Thursday, May 08, 2014

Turner Turns (9) Creating Credit

Adair Turner explains that Banks can create credit. What he does not explain is why they are able to do it so freely. Is this legal? Is it right?

Banks are not unique in being able create credit. Any individual can create credit too. If I supply you with goods or services and say that you can pay me in a year’s time, I have create credit. However, I can only give away stuff that I do not need for the next year, so there is a serious limit on how much credit I can create. I have to give some goods or services that I have produced or bought in exchange for an IOU from the borrower. Unless I am rich in resources, I will not be able to give much credit.

Businesses can create credit, too. If it supplies goods or services to person or another business, and agrees that no payment is required until a year later. This credit becomes money, because the person can use the money he would have paid to the business to buy something else.

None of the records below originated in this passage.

(** [HSET] of the fields: a record without a deadline when there was none. *)
Lemma hset_code key h x now L r L' :
  exec now (HSET key (code_fields h x)) L = (r, L') → as_unit r = Ok tt →
  ∃ m e, L' !! key = Some (VHash m, e) ∧ has_code h x m ∧ (L !! key = None → e = None).
Proof.
  unfold exec. destruct (L !! key) as [[[|m| | |] e]|] eqn:Hk; intros E Hr; simplify_eq; try done.
  - pose proof (has_code_fields h x m) as Hc. unfold put_hash.
    rewrite decide_False by eauto using has_code_nonempty. rewrite lookup_insert_eq.
    eexists _, _. split_and!; [done..|congruence].
  - assert (has_code h x (list_to_map (rev (code_fields h x)))) as Hc by done.
    unfold put_hash. rewrite decide_False by eauto using has_code_nonempty.
    rewrite lookup_insert_eq. eexists _, _. by split_and!.
Qed.

Lemma wp_expire_code key h x ttl Q s m e :
  seen s !! key = Some (VHash m, e) → has_code h x m → 0 < ttl →
  (∀ r s', clock s ≤ clock s' →
    (code_at key h x 0 (clock s' + ttl) s' ∨ (seen s' !! key = None ∧ e ≠ None)) → Q r s') →
  wp (redis None (EXPIRE key ttl) as_unit) Q s.
Proof.
  intros Hk (Hh & Hx & Hn) Httl HQ. apply wp_redis. intros r s' Hle _ Hs. apply HQ; [done|].
  cbn [exec] in Hs. destruct (live (clock s') (seen s) !! key) as [[y e']|] eqn:Hl.
  - assert (y = VHash m) as -> by (apply live_lookup in Hl as [Hl _]; congruence).
    rewrite (proj2 (Z.ltb_lt 0 ttl)) in Hs by done. cbn [snd] in Hs.
    left. exists m. rewrite Hs. by rewrite lookup_insert_eq.
  - right. cbn [snd] in Hs. rewrite Hs. split; [done|]. intros ->.
    assert (live (clock s') (seen s) !! key = Some (VHash m, None)); [|congruence].
    by apply live_lookup.
Qed.

Lemma keyCode_keyCooldown p e p' e' : keyCode p e ≠ keyCooldown p' e'.
Proof. unfold keyCode, keyCooldown. intros E. discriminate E. Qed.

Lemma wp_set_other k v ttl Q s key :
  k ≠ key →
  (∀ r s', clock s ≤ clock s' → seen s' !! key = live (clock s') (seen s) !! key → Q r s') →
  wp (redis None (SET k v ttl) as_unit) Q s.
Proof.
  intros Hne HQ. apply wp_redis. intros r s' Hle _ Hs. apply HQ; [done|]. rewrite Hs.
  cbn [exec]. destruct (positive_ttl ttl); cbn [snd]; [by rewrite lookup_insert_ne|done].
Qed.

Lemma commit_code email purpose h ttl cooldown now s :
  let key := keyCode purpose email in
  0 < expire_ttl ttl →
  wp (commitSendRedis None email purpose h ttl cooldown now)
    (λ r s', clock s ≤ clock s' ∧ (r = Ok tt → clock s' < clock s + expire_ttl ttl →
       committed key h (Unix (time_Add now ttl)) (clock s + expire_ttl ttl) s s')) s.
Proof.
  intros key Httl. apply wp_bind, wp_redis. intros r1 s1 Hle1 Hr1 Hs1. fold key in Hr1, Hs1 |- *.
  set (x := Unix (time_Add now ttl)) in *. fold (code_fields h x) in Hr1, Hs1.
  destruct (exec _ _ _) as [r L] eqn:E. cbn [fst snd] in *.
  assert (r = r1) as ->.
  { cbn [agrees] in Hr1. destruct r; try done.
    unfold exec in E. by destruct (live _ _ !! key) as [[[]]|]; simplify_eq. }
  destruct (as_unit r1) as [[]|e0|hh] eqn:Er; [|split; [done|intros [=]]|by destruct r1].
  apply hset_code in E as (m & e & Hm & Hc & He); [|done]. rewrite <- Hs1 in Hm.
  apply wp_bind. eapply wp_expire_code; [done..|]. intros r2 s2 Hle2 Hcode.
  destruct r2 as [[]|e2|hh]; [|split; [lia|intros [=]]..].
  apply (wp_set_other _ _ _ _ _ key); [intros Heq; by apply (keyCode_keyCooldown purpose email purpose email)|].
  intros r3 s3 Hle3 Hs3. split; [lia|]. intros _ Hlate. destruct Hcode as [(m' & Hm' & Hc')|[Hnone Hnn]].
  - left. exists (clock s2 + expire_ttl ttl). split; [|lia]. exists m'. rewrite Hs3.
    split; [|done]. apply live_kept; [done|lia].
  - right. rewrite Hs3. split; [by apply live_none|]. intros Hk. apply Hnn, He. by apply live_none.
Qed.

Fixpoint redis_guesses (email purpose : string) (maxAttempts : Z) (gs : list (string * time))
    (s : R) : list (result unit) * R :=
  match gs with
  | [] => ([], s)
  | (g, now) :: gs =>
      let '(r, s1) := RedisCodes.Verify None email purpose g maxAttempts now s in
      let '(rs, s2) := redis_guesses email purpose maxAttempts gs s1 in (r :: rs, s2)
  end.

Lemma redis_guesses_later email purpose maxA gs s :
  clock s ≤ clock (redis_guesses email purpose maxA gs s).2.
Proof.
  revert s. induction gs as [|[g now] gs IH]; intros s; simpl; [lia|].
  assert (keeps later (Verify None email purpose g maxA now)) as Hv.
  { unfold Verify, verifyRedis. repeat keeps_step; [apply redis_later|apply verify_read_later]. }
  specialize (Hv s). destruct (Verify _ _ _ _ _ _ s) as [r s1]. specialize (IH s1).
  destruct (redis_guesses _ _ _ gs s1). simpl in *. unfold later in Hv. lia.
Qed.

Lemma redis_guesses_none email purpose maxA gs s :
  seen s !! keyCode purpose (normalize email) = None →
  (redis_guesses email purpose maxA gs s).1 = (λ _, Err ErrInvalidCode) <$> gs.
Proof.
  revert s. induction gs as [|[g now] gs IH]; intros s Hk; simpl; [done|].
  pose proof (verify_no_code (normalize email) purpose g maxA now s Hk) as Hv.
  unfold Verify, wp in *. destruct (verifyRedis _ _ _ _ _ _ s) as [r s1].
  destruct Hv as (_ & Hr & Hk1). simpl in Hr, Hk1. subst r. specialize (IH s1 Hk1).
  destruct (redis_guesses _ _ _ gs s1). simpl in *. by rewrite IH.
Qed.

Lemma redis_guesses_box email purpose maxA gs s h x n D :
  code_at (keyCode purpose (normalize email)) h x n D s →
  clock (redis_guesses email purpose maxA gs s).2 < D →
  Forall (λ g, Unix g.2 ≤ x) gs →
  min_int64 ≤ x ≤ max_int64 → 0 ≤ n < Z.max 1 maxA → maxA ≤ max_int64 →
  (redis_guesses email purpose maxA gs s).1 =
  guess_outcomes (Z.to_nat (Z.max 1 maxA - n))
    ((λ g, CompareHashAndPassword h (TrimSpace g.1)) <$> gs).
Proof.
  revert s n. induction gs as [|[g now] gs IH]; intros s n Hc HD Hgs Hx Hn HmaxA; simpl; [done|].
  apply list.Forall_cons in Hgs as [Hnow Hgs]. simpl in Hnow, HD.
  destruct (Z.to_nat (Z.max 1 maxA - n)) as [|tries] eqn:Htries; [lia|].
  assert (0 ≤ n < max_int64) as Hn' by (unfold max_int64 in *; lia).
  pose proof (verify_code (normalize email) purpose g maxA now s h x n D Hc Hnow Hx Hn') as Hv.
  unfold Verify, wp in *. destruct (verifyRedis _ _ _ _ _ _ s) as [r s1].
  destruct Hv as [_ Hv]. cbn [fst snd] in Hv.
  pose proof (redis_guesses_later email purpose maxA gs s1) as Hl.
  pose proof (redis_guesses_none email purpose maxA gs s1) as Hnone.
  specialize (IH s1 (n + 1)).
  destruct (redis_guesses _ _ _ gs s1) as [rs s2]. cbn [fst snd] in *.
  specialize (Hv ltac:(lia)).
  destruct (CompareHashAndPassword h (TrimSpace g)); [|destruct (Z.leb_spec maxA (n + 1))].
  - destruct Hv as [-> Hk]. by rewrite Hnone, guess_outcomes_zero, <- list_fmap_compose.
  - destruct Hv as [-> Hk]. assert (tries = 0%nat) as -> by lia.
    by rewrite Hnone, guess_outcomes_zero, <- list_fmap_compose.
  - destruct Hv as [-> Hc1]. rewrite IH by (done || lia).
    rewrite bool_decide_false by lia. do 2 f_equal. lia.
Qed.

However, a business has the same constraint on the amount of credit that it can create, as a person. It has to supply some goods or services to the borrower in exchange for the security it receives from the borrower. Creating credit will reduce it stock of goods or supply of cash in the bank. It can only lend stuff that it does not need for the ongoing operation of its business. The amount of credit created will be small, because most of its resources will be needed to keep the business operating.

A businesses balance sheet looks like this.

The business needs its capital equipment and building for ongoing production. Therefore, unless the business is willing to borrow the money it lends, it has to turn some of its cash at the bank or stocks of inventory into loans to debtors. This significantly limits the amount of credit it can give.